One pattern, twelve keys
The magic word is always. In C: Cmaj7, Dm7, Em7, Fmaj7, G7, Am7, Bm7♭5. In E♭: E♭maj7, Fm7, Gm7, A♭maj7, B♭7, Cm7, Dm7♭5. Different notes, identical quality sequence — because the pattern comes from the scale's structure, not the key (how harmonization works). Learn the sequence once and you know all 84 diatonic seventh chords in existence.
Two entries deserve special attention:
- V7 is the only dominant chord in the key. Hear a Dom7 and you've very likely located the V — a huge clue when finding a song's key.

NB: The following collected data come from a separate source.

(* ===== verification/Heap.v ===== *)
(** * Lazy-deletion heaps: [controller/strategy/pmap/heap.rs]

    A priority queue of keys whose priorities can be updated.  An update
    leaves the old entry in [current] and records it in [stale]; entries that
    are at the top of both heaps are dropped when the top is asked for. *)

From S2P Require Import Prelude.

(** ** [BinaryHeap]

    A max-heap is observed only through its greatest element, so it is kept
    here as its elements in descending order. *)

Section binary_heap.
Context {E : Type} `{TotalOrd E}.

Fixpoint bh_push (x : E) (h : list E) : list E :=
  match h with
  | [] => [x]
  | y :: h' => if tle y x then x :: h else y :: bh_push x h'
  end.

Definition bh_peek (h : list E) : option E := head h.

Definition bh_pop (h : list E) : option E * list E :=
  match h with [] => (None, []) | x :: h' => (Some x, h') end.

End binary_heap.

(** ** [LazyHeap] and [ConcurrentLazyHeap]

    [ConcurrentLazyHeap] has the same operations with each container behind a
    lock; the definitions model a call of either that runs without
    interference. *)

Record LazyHeap (K V : Type) `{Countable K} : Type := mkHeap {
  values : gmap K V;
  current : list (V * K);
  stale : list (V * K) }.
Arguments mkHeap {K V _ _} _ _ _.
Arguments values {K V _ _} _.
Arguments current {K V _ _} _.
Arguments stale {K V _ _} _.

Section lazy_heap.
Context {K V : Type} `{Countable K, !TotalOrd K, !TotalOrd V, !EqDecision V}.
Implicit Types (h : LazyHeap K V) (key : K) (value : V).

Definition heap_default : LazyHeap K V := mkHeap ∅ [] [].

(** The [loop] of [_top]: each turn drops an entry from both heaps, so it
    runs at most as often as [stale] is long. *)
Fixpoint top_loop (cur stl : list (V * K)) : list (V * K) * list (V * K) :=
  match cur, stl with
  | a :: cur', b :: stl' => if decide (a = b) then top_loop cur' stl' else (cur, stl)
  | _, _ => (cur, stl)
  end.

Definition _top h : LazyHeap K V :=
  let '(cur, stl) := top_loop (current h) (stale h) in mkHeap (values h) cur stl.

Definition top h : option K * LazyHeap K V :=
  let h := _top h in (snd <$> bh_peek (current h), h).

Definition pop h : LazyHeap K V :=
  let h := _top h in
  match bh_pop (current h) with
  | (Some (_, k), cur) => mkHeap (delete k (values h)) cur (stale h)
  | (None, cur) => mkHeap (values h) cur (stale h)
  end.

Definition query h key : option V := values h !! key.

Definition update h key value : LazyHeap K V :=
  let stl :=
    match values h !! key with
    | Some old => bh_push (old, key) (stale h)
    | None => stale h
    end in
  mkHeap (<[key := value]> (values h)) (bh_push (value, key) (current h)) stl.

Definition clear h : LazyHeap K V := mkHeap ∅ [] [].

(** ** Specification

    The abstract queue is the map of live priorities.  Its top is the live
    entry that is greatest by priority, then by key. *)

Definition live (m : gmap K V) : list (V * K) := prod_swap <$> map_to_list m.

Definition is_max (m : gmap K V) (k : K) : Prop :=
  exists v, m !! k = Some v /\
    forall k' v', m !! k' = Some v' -> tle (v', k') (v, k) = true.

(** Both heaps are in order, and [current] holds the live entries and the
    stale ones. *)
Definition descending (l : list (V * K)) : Prop :=
  StronglySorted (fun a b => tle b a = true) l.

Definition heap_wf h : Prop :=
  descending (current h) /\ descending (stale h)
  /\ current h ≡ₚ live (values h) ++ stale h.

(** The operations as a client sees them: one call, what it returns, the state
    after it. *)
Inductive op : Type :=
  | OpTop
  | OpPop
  | OpQuery (key : K)
  | OpUpdate (key : K) (value : V)
  | OpClear.

Inductive answer : Type :=
  | AKey (k : option K)
  | AValue (v : option V)
  | ADone.

Definition exec (o : op) h : answer * LazyHeap K V :=
  match o with
  | OpTop => let '(k, h') := top h in (AKey k, h')
  | OpPop => (ADone, pop h)
  | OpQuery key => (AValue (query h key), h)
  | OpUpdate key value => (ADone, update h key value)
  | OpClear => (ADone, clear h)
  end.

Fixpoint exec_all (os : list op) h : list answer * LazyHeap K V :=
  match os with
  | [] => ([], h)
  | o :: os =>
      let '(a, h) := exec o h in
      let '(answers, h) := exec_all os h in (a :: answers, h)
  end.

(** The abstract priority queue. *)
Inductive spec_exec : op -> gmap K V -> answer -> gmap K V -> Prop :=
  | spec_top_none : spec_exec OpTop ∅ (AKey None) ∅
  | spec_top m k : is_max m k -> spec_exec OpTop m (AKey (Some k)) m
  | spec_pop_none : spec_exec OpPop ∅ ADone ∅
  | spec_pop m k : is_max m k -> spec_exec OpPop m ADone (delete k m)
  | spec_query m k : spec_exec (OpQuery k) m (AValue (m !! k)) m
  | spec_update m k v : spec_exec (OpUpdate k v) m ADone (<[k := v]> m)
  | spec_clear m : spec_exec OpClear m ADone ∅.

Inductive spec_run : list op -> gmap K V -> list answer -> gmap K V -> Prop :=
  | spec_run_nil m : spec_run [] m [] m
  | spec_run_cons o os m a m' answers m'' :
      spec_exec o m a m' -> spec_run os m' answers m'' ->
      spec_run (o :: os) m (a :: answers) m''.

(** ** Lemmas *)

Lemma bh_push_perm (x : V * K) l : bh_push x l ≡ₚ x :: l.
Proof.
  induction l as [|y l IH]; simpl; [done|].
  destruct (lex_le y x); [done|]. rewrite IH. apply Permutation_swap.
Qed.

Lemma descending_cons (x : V * K) l :
  descending (x :: l) <-> descending l /\ forall y, y ∈ l -> tle y x = true.
Proof.
  unfold descending. split.
  - intros Hs. inversion Hs; subst. split; [done|]. by apply Forall_forall.
  - intros [Hs Hl]. constructor; [done|]. by apply Forall_forall.
Qed.

Lemma bh_push_descending (x : V * K) l : descending l -> descending (bh_push x l).
Proof.
  induction l as [|y l IH]; cbn [bh_push]; intros Hd.
  { apply descending_cons. split; [done|]. intros z Hz. by apply elem_of_nil in Hz. }
  apply descending_cons in Hd as [Hd Hy]. destruct (tle y x) eqn:E.
  - apply descending_cons. split; [by apply descending_cons|].
    intros z [->|Hz]%elem_of_cons; [done|]. eauto using tle_trans.
  - apply descending_cons. split; [auto|]. intros z Hz.
    rewrite bh_push_perm in Hz. apply elem_of_cons in Hz as [->|Hz]; [|auto].
    by apply tle_false in E as [? _].
Qed.

(** The entries dropped by [_top] are a common prefix of the two heaps, and
    afterwards their heads differ. *)
Lemma top_loop_spec cur : forall stl cur' stl',
  top_loop cur stl = (cur', stl') ->
  (exists p, cur = p ++ cur' /\ stl = p ++ stl')
  /\ forall a b, head cur' = Some a -> head stl' = Some b -> a <> b.
Proof.
  induction cur as [|a cur IH]; intros [|b stl] cur' stl' Ht; simpl in Ht;
    try (simplify_eq; split; [by exists []|done]).
  case_decide as Hab; simplify_eq.
  - apply IH in Ht as [(p & -> & ->) Hh]. split; [by exists (b :: p)|done].
  - split; [by exists []|]. simpl. naive_solver.
Qed.

Lemma descending_app_r p l : descending (p ++ l) -> descending l.
Proof. induction p; simpl; [done|]. rewrite descending_cons. tauto. Qed.

Lemma _top_wf h : heap_wf h -> heap_wf (_top h) /\ values (_top h) = values h.
Proof.
  intros (Hc & Hs & Hp). unfold _top. destruct (top_loop _ _) as [cur stl] eqn:E.
  apply top_loop_spec in E as [(p & Ec & Es) _]. rewrite Ec in *. rewrite Es in *.
  split; [|done]. unfold heap_wf. simpl. split_and!; eauto using descending_app_r.
  rewrite (Permutation_app_comm (live (values h))), <- app_assoc in Hp.
  apply Permutation_app_inv_l in Hp. by rewrite (Permutation_app_comm stl) in Hp.
Qed.

Lemma elem_of_live (m : gmap K V) v k : (v, k) ∈ live m <-> m !! k = Some v.
Proof.
  unfold live. rewrite list_elem_of_fmap, <- elem_of_map_to_list. split.
  - intros ([k' v'] & [=-> ->] & Hx). done.
  - intros Hx. by exists (k, v).
Qed.

Lemma live_insert (m : gmap K V) k v :
  m !! k = None -> live (<[k := v]> m) ≡ₚ (v, k) :: live m.
Proof. intros Hk. unfold live. by rewrite map_to_list_insert. Qed.

Lemma live_delete (m : gmap K V) k v :
  m !! k = Some v -> live m ≡ₚ (v, k) :: live (delete k m).
Proof.
  intros Hk. rewrite <- live_insert by apply lookup_delete_eq.
  by rewrite insert_delete_eq, insert_id.
Qed.

(** After [_top] the head of [current] is live, and greatest. *)
Lemma _top_head h :
  heap_wf h ->
  match head (current (_top h)) with
  | None => values h = ∅
  | Some (v, k) => values h !! k = Some v /\ is_max (values h) k
  end.
Proof.
  intros Hwf. pose proof (_top_wf h Hwf) as [(Hc & Hs & Hp) Hv]. rewrite Hv in Hp.
  assert (Hh : forall a b, head (current (_top h)) = Some a ->
    head (stale (_top h)) = Some b -> a <> b).
  { unfold _top. destruct (top_loop _ _) as [cur stl] eqn:E. by apply top_loop_spec in E as [_ ?]. }
  destruct (current (_top h)) as [|[v k] cur]; simpl in *.
  { symmetry in Hp. apply Permutation_nil_r, app_eq_nil in Hp as [Hl _]. unfold live in Hl.
    apply fmap_nil_inv, map_to_list_empty_iff in Hl. done. }
  apply descending_cons in Hc as [Hc Hmax].
  assert (Hall : forall a, a ∈ (v, k) :: cur -> tle a (v, k) = true).
  { intros a [->|?]%elem_of_cons; [apply tle_refl|auto]. }
  assert (Hin : (v, k) ∈ live (values h)).
  { assert (Hin : (v, k) ∈ live (values h) ++ stale (_top h)) by (rewrite <- Hp; set_solver).
    apply elem_of_app in Hin as [|Hst]; [done|]. exfalso.
    destruct (stale (_top h)) as [|b stl]; [by apply elem_of_nil in Hst|].
    apply (Hh (v, k) b); [done..|]. apply descending_cons in Hs as [_ Hs].
    apply tle_antisym.
    - apply elem_of_cons in Hst as [->|?]; [apply tle_refl|auto].
    - apply Hall. rewrite Hp. set_solver. }
  apply elem_of_live in Hin. split; [done|]. exists v. split; [done|].
  intros k' v' Hk'. apply Hall. rewrite Hp. apply elem_of_app. left. by apply elem_of_live.
Qed.

Lemma pop_wf h :
  heap_wf h ->
  heap_wf (pop h) /\
  values (pop h) =
    match (top h).1 with Some k => delete k (values h) | None => values h end.
Proof.
  intros Hwf. pose proof (_top_head h Hwf) as Hh.
  pose proof (_top_wf h Hwf) as [(Hc & Hs & Hp) Hv].
  unfold pop, top, bh_peek, bh_pop. simpl.
  destruct (current (_top h)) as [|[v k] cur] eqn:E; simpl in *.
  { unfold heap_wf. simpl. done. }
  rewrite Hv in *. split; [|done]. apply descending_cons in Hc as [Hc _].
  unfold heap_wf. simpl. split_and!; [done..|]. destruct Hh as [Hk _].
  rewrite (live_delete _ _ _ Hk) in Hp. by apply (Permutation_cons_inv) in Hp.
Qed.

Lemma update_wf h key value :
  heap_wf h ->
  heap_wf (update h key value) /\ values (update h key value) = <[key := value]> (values h).
Proof.
  intros (Hc & Hs & Hp). split; [|done]. unfold heap_wf, update. simpl. split_and!.
  - by apply bh_push_descending.
  - destruct (values h !! key); [by apply bh_push_descending|done].
  - rewrite bh_push_perm, Hp. destruct (values h !! key) as [old|] eqn:E.
    + rewrite bh_push_perm, (live_delete _ _ _ E).
      rewrite <- (insert_delete_eq (values h)), live_insert by apply lookup_delete_eq.
      simpl. rewrite Permutation_middle. done.
    + by rewrite live_insert.
Qed.

Lemma heap_default_wf : heap_wf heap_default.
Proof. split_and!; [constructor|constructor|done]. Qed.

Lemma top_wf h :
  heap_wf h ->
  heap_wf (top h).2 /\ values (top h).2 = values h
  /\ match (top h).1 with None => values h = ∅ | Some k => is_max (values h) k end.
Proof.
  intros Hwf. pose proof (_top_wf h Hwf) as [? ?]. pose proof (_top_head h Hwf) as Hh.
  unfold top, bh_peek. simpl. split_and!; [done..|].
  destruct (head (current (_top h))) as [[v k]|]; naive_solver.
Qed.

Lemma exec_refines o h :
  heap_wf h ->
  heap_wf (exec o h).2 /\ spec_exec o (values h) (exec o h).1 (values (exec o h).2).
Proof.
  intros Hwf. destruct o as [| |key|key value|]; cbn [exec].
  - pose proof (top_wf h Hwf) as (Hw & Hv & Ht). destruct (top h) as [[k|] h']; simpl in *.
    + split; [done|]. rewrite Hv. by constructor.
    + split; [done|]. rewrite Hv, Ht. constructor.
  - pose proof (pop_wf h Hwf) as [Hw Hv]. pose proof (top_wf h Hwf) as (_ & _ & Ht).
    split; [done|]. simpl. rewrite Hv. destruct (top h).1.
    + by constructor.
    + rewrite Ht. constructor.
  - split; [done|]. constructor.
  - pose proof (update_wf h key value Hwf) as [Hw Hv]. split; [done|]. simpl. constructor.
  - split; [apply heap_default_wf|]. simpl. constructor.
Qed.

Lemma exec_all_refines os : forall h,
  heap_wf h ->
  heap_wf (exec_all os h).2
  /\ spec_run os (values h) (exec_all os h).1 (values (exec_all os h).2).
Proof.
  induction os as [|o os IH]; intros h Hwf; cbn [exec_all].
  { split; [done|constructor]. }
  pose proof (exec_refines o h Hwf) as [Hw Hs]. destruct (exec o h) as [a h'].
  specialize (IH h' Hw) as [Hw' Hs']. destruct (exec_all os h') as [answers h''].
  split; [done|]. simpl in *. econstructor; eauto.
Qed.

End lazy_heap.

(** ** Properties *)

(** C26: every sequence of calls on a fresh lazy-deletion heap answers as the
    abstract priority queue does: [top] is the key of greatest current
    priority (the greater key among equals), [pop] removes that key, [query]
    is the priority last set, whatever stale entries are still stored. *)
Theorem heap_refines {K V : Type} `{Countable K, !TotalOrd K, !TotalOrd V, !EqDecision V}
    (os : list (@op K V)) :
  spec_run os ∅ (exec_all os heap_default).1 (values (exec_all os heap_default).2).
Proof. by destruct (exec_all_refines os heap_default heap_default_wf). Qed.

(** Three updates of one key, one of another, then two pops. *)
Example heap_run :
  (exec_all [OpUpdate 5 10; OpUpdate 7 30; OpUpdate 5 40; OpTop; OpPop; OpTop; OpQuery 5;
             OpPop; OpTop] (@heap_default Z Z _ _)).1
  = [ADone; ADone; ADone; AKey (Some 5); ADone; AKey (Some 7); AValue None; ADone; AKey None].
Proof. vm_compute. reflexivity. Qed.

Create HintDb heap.
#[export] Hint Resolve _top_wf pop_wf update_wf : heap.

- vii m7♭5 (half-diminished) is the odd one out — rare in pop, essential in jazz minor-key ii–V–i's.
What the course covers
The stacking process itself, why each degree produces the quality it does, and then drills: random key, random degree, name the seventh chord — until "the ii of A♭?" produces "B♭m7" without a pause. Reading a jazz lead sheet stops being decoding and starts being recognition.
Before you start
7th Chords (you need the four qualities cold) and Basic Chords before that. The Key Notes course helps, since harmonizing a key starts from knowing its notes.